__DATA FOR ANALYSIS__:
╭──

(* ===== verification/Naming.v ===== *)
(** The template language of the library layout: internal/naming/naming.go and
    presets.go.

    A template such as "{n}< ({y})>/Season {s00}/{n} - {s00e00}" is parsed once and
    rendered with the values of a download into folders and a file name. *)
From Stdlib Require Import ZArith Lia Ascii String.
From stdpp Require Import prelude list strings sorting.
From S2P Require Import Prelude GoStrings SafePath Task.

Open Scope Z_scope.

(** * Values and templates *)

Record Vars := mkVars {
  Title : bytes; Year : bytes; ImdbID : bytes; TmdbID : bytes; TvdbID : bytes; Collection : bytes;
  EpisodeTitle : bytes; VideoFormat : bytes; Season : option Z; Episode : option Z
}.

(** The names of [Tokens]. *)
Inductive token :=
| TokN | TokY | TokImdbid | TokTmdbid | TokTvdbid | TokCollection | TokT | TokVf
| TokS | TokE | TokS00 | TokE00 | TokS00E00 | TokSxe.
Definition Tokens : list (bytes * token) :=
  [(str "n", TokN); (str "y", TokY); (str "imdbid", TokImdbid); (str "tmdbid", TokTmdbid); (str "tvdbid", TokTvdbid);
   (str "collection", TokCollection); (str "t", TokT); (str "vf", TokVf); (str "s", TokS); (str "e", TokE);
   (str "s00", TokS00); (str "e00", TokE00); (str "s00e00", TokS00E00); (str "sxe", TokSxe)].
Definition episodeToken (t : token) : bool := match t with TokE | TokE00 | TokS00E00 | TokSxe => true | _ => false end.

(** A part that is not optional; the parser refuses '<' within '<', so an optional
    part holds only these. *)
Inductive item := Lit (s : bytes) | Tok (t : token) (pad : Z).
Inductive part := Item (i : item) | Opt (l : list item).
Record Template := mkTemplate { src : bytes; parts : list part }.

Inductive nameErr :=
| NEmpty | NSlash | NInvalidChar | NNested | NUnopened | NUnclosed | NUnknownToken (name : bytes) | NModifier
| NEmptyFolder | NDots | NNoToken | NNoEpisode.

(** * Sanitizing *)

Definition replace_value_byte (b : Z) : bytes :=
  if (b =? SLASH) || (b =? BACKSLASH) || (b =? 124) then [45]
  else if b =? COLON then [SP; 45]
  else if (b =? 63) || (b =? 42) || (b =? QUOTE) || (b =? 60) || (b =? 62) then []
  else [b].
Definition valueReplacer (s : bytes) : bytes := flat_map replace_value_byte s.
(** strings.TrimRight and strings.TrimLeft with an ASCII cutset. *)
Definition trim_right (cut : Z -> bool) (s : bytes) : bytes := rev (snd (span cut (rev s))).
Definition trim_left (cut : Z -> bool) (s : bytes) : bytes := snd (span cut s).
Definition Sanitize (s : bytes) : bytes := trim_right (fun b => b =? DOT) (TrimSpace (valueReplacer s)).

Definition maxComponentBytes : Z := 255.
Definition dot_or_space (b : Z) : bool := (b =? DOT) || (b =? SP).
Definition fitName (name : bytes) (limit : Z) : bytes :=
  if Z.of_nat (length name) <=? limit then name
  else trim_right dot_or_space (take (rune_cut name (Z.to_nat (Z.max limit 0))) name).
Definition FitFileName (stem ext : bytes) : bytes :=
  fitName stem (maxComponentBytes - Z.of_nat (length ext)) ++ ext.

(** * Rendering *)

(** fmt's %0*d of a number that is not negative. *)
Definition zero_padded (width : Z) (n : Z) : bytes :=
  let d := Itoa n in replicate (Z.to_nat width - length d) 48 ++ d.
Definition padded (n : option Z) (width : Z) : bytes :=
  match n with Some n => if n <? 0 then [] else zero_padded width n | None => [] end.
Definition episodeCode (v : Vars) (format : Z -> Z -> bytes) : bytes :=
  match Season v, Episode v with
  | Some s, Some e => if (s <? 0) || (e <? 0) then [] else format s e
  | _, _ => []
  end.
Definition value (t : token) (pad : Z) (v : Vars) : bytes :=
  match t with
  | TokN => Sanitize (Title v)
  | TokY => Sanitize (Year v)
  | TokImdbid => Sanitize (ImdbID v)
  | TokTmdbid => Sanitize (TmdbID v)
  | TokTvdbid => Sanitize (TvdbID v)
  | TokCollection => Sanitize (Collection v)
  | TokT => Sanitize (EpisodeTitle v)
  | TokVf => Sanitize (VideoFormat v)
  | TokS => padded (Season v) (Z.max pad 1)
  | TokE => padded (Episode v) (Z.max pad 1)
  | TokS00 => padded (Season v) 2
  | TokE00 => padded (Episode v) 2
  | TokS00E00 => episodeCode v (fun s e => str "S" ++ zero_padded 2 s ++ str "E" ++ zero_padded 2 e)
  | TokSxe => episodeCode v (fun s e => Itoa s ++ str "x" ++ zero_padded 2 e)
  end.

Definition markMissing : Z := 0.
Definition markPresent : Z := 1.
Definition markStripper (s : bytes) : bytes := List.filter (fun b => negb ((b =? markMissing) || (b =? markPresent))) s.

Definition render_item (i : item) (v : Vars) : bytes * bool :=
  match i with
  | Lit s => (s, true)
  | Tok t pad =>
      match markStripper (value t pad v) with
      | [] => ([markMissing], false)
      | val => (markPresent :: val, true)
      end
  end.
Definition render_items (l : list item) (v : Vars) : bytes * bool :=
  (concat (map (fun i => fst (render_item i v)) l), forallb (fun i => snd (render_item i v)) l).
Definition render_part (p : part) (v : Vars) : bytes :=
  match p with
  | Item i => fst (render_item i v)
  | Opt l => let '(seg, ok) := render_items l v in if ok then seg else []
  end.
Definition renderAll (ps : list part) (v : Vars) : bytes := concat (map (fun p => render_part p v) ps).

╰──
╭──

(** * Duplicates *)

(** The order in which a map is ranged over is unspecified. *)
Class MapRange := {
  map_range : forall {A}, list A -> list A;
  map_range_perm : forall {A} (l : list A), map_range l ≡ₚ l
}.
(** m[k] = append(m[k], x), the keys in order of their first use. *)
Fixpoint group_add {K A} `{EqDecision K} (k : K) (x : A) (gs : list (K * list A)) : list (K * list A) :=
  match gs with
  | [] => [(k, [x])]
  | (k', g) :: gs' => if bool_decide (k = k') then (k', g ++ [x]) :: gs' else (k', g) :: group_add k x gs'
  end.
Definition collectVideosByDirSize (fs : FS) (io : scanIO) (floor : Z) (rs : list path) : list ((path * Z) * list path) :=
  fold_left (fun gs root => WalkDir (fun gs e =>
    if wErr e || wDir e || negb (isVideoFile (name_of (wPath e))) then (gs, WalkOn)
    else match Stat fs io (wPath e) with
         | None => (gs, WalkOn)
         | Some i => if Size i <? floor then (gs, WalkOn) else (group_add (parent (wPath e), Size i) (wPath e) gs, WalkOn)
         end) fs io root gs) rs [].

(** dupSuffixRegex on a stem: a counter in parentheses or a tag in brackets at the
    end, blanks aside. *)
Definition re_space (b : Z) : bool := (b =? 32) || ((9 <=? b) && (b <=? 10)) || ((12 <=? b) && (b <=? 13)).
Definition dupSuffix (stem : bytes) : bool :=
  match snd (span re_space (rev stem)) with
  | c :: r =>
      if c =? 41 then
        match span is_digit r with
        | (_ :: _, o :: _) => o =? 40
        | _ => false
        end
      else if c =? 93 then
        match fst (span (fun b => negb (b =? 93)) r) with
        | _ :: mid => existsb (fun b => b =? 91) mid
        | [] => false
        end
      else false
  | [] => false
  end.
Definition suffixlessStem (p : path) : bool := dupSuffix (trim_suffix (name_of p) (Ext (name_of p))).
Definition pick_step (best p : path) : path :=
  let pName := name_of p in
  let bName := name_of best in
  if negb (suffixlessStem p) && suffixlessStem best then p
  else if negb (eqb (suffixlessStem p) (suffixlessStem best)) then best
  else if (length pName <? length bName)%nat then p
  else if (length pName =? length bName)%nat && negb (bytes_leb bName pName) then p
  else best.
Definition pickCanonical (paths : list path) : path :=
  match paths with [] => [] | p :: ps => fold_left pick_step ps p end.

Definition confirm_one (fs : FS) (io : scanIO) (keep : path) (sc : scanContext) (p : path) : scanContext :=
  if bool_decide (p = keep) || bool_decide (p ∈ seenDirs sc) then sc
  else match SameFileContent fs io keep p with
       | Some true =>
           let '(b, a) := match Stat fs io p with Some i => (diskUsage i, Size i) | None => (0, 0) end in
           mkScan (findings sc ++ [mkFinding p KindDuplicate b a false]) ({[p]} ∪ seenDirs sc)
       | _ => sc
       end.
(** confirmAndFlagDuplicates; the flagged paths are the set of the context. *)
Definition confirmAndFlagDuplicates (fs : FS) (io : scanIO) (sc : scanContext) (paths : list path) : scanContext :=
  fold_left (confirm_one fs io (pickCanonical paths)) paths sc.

╰──
╭──

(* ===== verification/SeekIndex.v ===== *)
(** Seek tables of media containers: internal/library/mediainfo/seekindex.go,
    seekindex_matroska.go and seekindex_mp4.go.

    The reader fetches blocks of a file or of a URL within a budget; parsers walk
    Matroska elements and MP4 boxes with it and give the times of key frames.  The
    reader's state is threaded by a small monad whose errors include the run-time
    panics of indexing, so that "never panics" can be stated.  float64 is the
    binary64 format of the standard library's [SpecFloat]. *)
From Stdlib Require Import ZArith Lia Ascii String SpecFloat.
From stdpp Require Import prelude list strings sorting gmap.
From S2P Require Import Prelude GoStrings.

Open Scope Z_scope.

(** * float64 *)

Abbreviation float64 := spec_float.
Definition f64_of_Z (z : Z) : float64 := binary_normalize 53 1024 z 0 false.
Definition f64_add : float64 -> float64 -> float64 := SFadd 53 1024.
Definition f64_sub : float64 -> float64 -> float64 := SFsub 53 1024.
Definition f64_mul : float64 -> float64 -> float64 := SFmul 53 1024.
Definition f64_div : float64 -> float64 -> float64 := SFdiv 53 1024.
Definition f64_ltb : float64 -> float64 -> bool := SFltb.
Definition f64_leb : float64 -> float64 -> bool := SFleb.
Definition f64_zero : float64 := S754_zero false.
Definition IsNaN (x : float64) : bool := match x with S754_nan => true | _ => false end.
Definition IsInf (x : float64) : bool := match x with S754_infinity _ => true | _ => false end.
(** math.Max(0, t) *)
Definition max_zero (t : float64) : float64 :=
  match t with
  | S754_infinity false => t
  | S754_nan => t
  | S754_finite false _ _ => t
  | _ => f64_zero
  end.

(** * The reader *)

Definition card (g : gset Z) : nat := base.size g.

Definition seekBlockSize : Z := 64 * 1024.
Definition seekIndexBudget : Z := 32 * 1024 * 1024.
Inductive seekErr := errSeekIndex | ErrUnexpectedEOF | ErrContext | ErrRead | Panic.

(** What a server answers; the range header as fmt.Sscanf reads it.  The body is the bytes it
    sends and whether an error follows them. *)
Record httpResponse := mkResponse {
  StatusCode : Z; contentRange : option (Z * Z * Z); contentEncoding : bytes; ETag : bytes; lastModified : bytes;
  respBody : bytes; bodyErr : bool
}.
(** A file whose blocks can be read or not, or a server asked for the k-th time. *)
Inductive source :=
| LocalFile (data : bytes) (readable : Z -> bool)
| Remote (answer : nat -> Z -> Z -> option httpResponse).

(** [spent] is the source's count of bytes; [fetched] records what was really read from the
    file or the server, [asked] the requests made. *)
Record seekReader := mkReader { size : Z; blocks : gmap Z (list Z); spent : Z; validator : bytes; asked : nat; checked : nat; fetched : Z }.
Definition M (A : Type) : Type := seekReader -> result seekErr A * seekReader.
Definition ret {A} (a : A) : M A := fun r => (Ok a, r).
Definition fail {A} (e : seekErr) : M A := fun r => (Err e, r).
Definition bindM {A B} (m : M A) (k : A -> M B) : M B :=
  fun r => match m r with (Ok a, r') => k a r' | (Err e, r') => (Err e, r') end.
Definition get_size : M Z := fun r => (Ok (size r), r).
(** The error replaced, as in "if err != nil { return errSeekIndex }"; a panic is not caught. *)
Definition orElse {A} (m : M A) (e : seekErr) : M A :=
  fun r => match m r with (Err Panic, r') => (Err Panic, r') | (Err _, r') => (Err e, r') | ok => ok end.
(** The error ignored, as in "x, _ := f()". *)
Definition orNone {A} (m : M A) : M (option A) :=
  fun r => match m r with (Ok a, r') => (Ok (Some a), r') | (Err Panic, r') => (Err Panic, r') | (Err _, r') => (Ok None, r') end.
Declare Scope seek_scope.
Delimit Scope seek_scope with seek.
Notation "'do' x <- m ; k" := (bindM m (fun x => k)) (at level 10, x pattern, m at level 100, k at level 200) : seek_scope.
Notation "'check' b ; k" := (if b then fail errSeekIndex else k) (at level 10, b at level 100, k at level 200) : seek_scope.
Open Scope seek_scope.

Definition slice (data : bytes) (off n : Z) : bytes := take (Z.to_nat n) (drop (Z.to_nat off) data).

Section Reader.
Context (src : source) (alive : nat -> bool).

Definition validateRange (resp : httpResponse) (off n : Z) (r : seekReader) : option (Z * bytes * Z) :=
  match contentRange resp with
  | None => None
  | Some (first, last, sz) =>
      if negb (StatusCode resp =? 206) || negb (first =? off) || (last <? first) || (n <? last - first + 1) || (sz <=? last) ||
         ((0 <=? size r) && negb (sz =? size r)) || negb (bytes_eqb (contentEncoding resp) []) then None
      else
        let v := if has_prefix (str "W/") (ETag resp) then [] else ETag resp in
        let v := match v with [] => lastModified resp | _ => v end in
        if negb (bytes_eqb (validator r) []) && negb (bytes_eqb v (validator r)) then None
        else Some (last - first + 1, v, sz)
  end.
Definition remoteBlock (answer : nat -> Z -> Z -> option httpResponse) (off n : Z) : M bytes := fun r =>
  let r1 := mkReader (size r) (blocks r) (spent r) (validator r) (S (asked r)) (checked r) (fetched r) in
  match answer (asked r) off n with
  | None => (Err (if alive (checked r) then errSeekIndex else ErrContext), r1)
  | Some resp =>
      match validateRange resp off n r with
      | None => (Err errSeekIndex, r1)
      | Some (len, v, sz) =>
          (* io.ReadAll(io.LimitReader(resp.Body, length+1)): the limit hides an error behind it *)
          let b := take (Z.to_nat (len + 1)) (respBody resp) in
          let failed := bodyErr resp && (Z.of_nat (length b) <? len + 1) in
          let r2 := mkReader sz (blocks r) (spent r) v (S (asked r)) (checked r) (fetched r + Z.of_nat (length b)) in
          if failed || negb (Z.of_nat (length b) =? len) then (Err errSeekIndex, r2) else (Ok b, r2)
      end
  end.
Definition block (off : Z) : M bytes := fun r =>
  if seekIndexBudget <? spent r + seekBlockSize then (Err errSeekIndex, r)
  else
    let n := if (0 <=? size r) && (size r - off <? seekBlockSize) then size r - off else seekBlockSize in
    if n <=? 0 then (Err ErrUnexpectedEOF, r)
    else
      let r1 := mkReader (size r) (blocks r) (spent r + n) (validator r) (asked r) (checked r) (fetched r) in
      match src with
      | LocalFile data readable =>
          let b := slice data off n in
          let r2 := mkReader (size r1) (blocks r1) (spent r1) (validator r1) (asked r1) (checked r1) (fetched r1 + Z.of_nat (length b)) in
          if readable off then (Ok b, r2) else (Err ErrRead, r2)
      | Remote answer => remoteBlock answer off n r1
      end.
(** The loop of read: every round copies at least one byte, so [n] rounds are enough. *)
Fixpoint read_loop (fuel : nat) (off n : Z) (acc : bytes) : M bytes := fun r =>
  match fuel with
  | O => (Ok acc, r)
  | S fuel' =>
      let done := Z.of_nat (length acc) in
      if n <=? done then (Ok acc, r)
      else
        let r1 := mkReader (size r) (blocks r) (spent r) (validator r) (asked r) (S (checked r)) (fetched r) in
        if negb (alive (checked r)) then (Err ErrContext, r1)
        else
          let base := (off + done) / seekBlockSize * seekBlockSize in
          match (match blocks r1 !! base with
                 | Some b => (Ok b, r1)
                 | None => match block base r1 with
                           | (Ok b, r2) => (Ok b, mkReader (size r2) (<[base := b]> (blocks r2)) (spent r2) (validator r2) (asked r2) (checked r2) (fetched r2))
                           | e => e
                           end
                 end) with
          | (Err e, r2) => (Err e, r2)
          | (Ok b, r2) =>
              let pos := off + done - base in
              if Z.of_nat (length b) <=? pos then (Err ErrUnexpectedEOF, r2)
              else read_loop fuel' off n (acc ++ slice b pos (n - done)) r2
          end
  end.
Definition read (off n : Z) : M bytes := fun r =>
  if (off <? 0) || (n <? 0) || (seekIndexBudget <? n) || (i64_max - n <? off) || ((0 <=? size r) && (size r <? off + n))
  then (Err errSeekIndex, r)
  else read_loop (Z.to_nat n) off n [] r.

╰──

__EXERCISE OBJECTIVE__:
Throughout the data above, report every line that contains the string "contentRange".

__SOLUTION__:
  StatusCode : Z; contentRange : option (Z * Z * Z); contentEncoding : bytes; ETag : bytes; lastModified : bytes;
  match contentRange resp with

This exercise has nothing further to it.